Nagano Akihito, Miyamoto Kei, Fushimi Kazunari, Hosoe Hideo, Shimizu Katsuji
Department of Orthopaedic Surgery, Gifu University Graduate School of Medicine, 1-1 Yanagido, Gifu-City, Gifu-Prefecture 501-1194, Japan.
J Clin Neurosci. 2007 Apr;14(4):376-9. doi: 10.1016/j.jocn.2005.12.021. Epub 2007 Jan 19.
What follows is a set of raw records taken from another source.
(** Pages before and after a run in the middle of the vector. *)
Lemma page_free_pre lo hi pre bound q :
  runs_ok lo hi pre -> runs_end lo pre <= bound + 1 -> page_free pre q = true -> q < bound.
Proof.
  revert lo. induction pre as [|r pre IH]; intros lo H Hb Hq; [done|].
  rewrite runs_end_cons in Hb. cbn in H, Hq. destruct H as (? & ? & ? & H).
  pose proof (runs_end_mono _ _ _ H).
  apply orb_true_iff in Hq as [Hq|Hq]; [unfold in_run in Hq; lia|by eapply IH].
Qed.
End RunLemmas.

(** Case analysis on which side of the middle run a page can be. *)
Ltac split_free pre post q :=
  rewrite ?page_free_app, ?page_free_cons; unfold in_run; cbn [run_begin run_count];
  destruct (page_free pre q) eqn:?, (page_free post q) eqn:?;
  repeat match goal with
  | H : forall q, page_free ?l q = true -> _, E : page_free ?l ?x = true |- _ =>
      specialize (H x E)
  end; try lia.

Lemma consume_free_run_Ok lo hi runs k r b c :
  hi <= I32_MAX -> 0 <= lo -> runs_ok lo hi runs -> runs !! k = Some r ->
  0 < c -> run_begin r <= b -> b + c <= run_begin r + run_count r ->
  exists runs', consume_free_run runs k b c = Ok runs' /\ runs_ok lo hi runs' /\
    (forall q, page_free runs' q = page_free runs q && negb ((b <=? q) && (q <? b + c))) /\
    runs_total runs' = runs_total runs - c.
Proof.
  intros Hhi Hlo0 Hok Hk Hc Hlo Hend.
  destruct (lookup_split _ _ _ Hk) as (pre & post & -> & <-).
  pose proof Hok as Hok'. apply runs_ok_app in Hok' as [Hpre Hr]. cbn in Hr.
  destruct Hr as (Hrb & Hrc & Hre & Hpost).
  pose proof (runs_end_mono _ _ _ Hpre) as Hmono.
  assert (Hpf : forall q, page_free pre q = true -> q < run_begin r)
    by (intros q; eapply page_free_pre; [done|lia]).
  assert (Hpo : forall q, page_free post q = true -> run_begin r + run_count r < q).
  { intros q Hq. pose proof (page_free_bounds _ _ _ _ Hpost Hq). lia. }
  unfold consume_free_run, throw_if. rewrite Hk, (proj2 (Z.eqb_neq c 0)) by lia.
  rewrite (proj2 (Z.ltb_ge b (run_begin r))), (proj2 (Z.ltb_ge _ (b + c))) by lia.
  unfold I32_MAX in Hhi. cbn [orb mbind result_bind].
  rewrite erase_at_middle, !insert_middle, insert_at_middle.
  destruct (Z.eqb_spec b (run_begin r)) as [Hb|Hb]; cbn [andb];
    destruct (Z.eqb_spec (b + c) (run_begin r + run_count r)) as [He|He]; cbn [andb];
    (eexists; split; [done|]; split; [apply runs_ok_app; split; [done|]|]);
    rewrite ?runs_total_app, ?runs_total_cons, ?wrap32_small by (unfold U32_MAX; lia);
    cbn [runs_ok run_begin run_count];
    try (split; [intros q; split_free pre post q|lia]).
  - eapply runs_ok_mono; [|exact Hpost]. lia.
  - repeat split; try lia. eapply runs_ok_mono; [|exact Hpost]. lia.
  - repeat split; try lia. eapply runs_ok_mono; [|exact Hpost]. lia.
  - repeat split; try lia. eapply runs_ok_mono; [|exact Hpost]. lia.
Qed.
A patient with postlaminectomy kyphosis with a neurological deficit which developed following the initial surgical treatment is reported. A 49-year-old man, complaining of neck pain, sought treatment in 1995. An extramedullary cervical spinal tumor was diagnosed and C2-C4 laminectomy and resection of the tumor were performed. Recurrence of the tumor was seen 1 year later and a second tumor resection and radiation therapy were performed. One year after the second resection of the tumor, X-rays of the cervical spine revealed kyphosis. Anterior spinal fusion without instrumentation was performed followed by immobilization using a halo vest for 4 months. However, pseudoarthrosis and progression of the kyphosis occurred postoperatively. Iliac bone grafting at the pseudoarthrosis site and posterior internal fixation with lateral mass plates was performed. Bony fusion between the graft and C6 vertebra was obtained after these procedures, but the neurological deficits were not completely resolved. Clinicians who treat spinal cord tumors may learn from this treatment failure.
报告了1例初次手术治疗后出现神经功能缺损的椎板切除术后脊柱后凸患者。一名49岁男性,主诉颈部疼痛,于1995年寻求治疗。诊断为髓外颈椎肿瘤,行C2-C4椎板切除术及肿瘤切除术。1年后肿瘤复发,再次行肿瘤切除术及放射治疗。第二次肿瘤切除术后1年,颈椎X线片显示脊柱后凸。行前路无内固定脊柱融合术,随后使用头环背心固定4个月。然而,术后出现假关节形成和脊柱后凸进展。在假关节部位进行髂骨植骨,并使用侧块钢板进行后路内固定。经过这些手术后,移植骨与C6椎体之间实现了骨融合,但神经功能缺损未完全恢复。治疗脊髓肿瘤的临床医生可从这次治疗失败中吸取教训。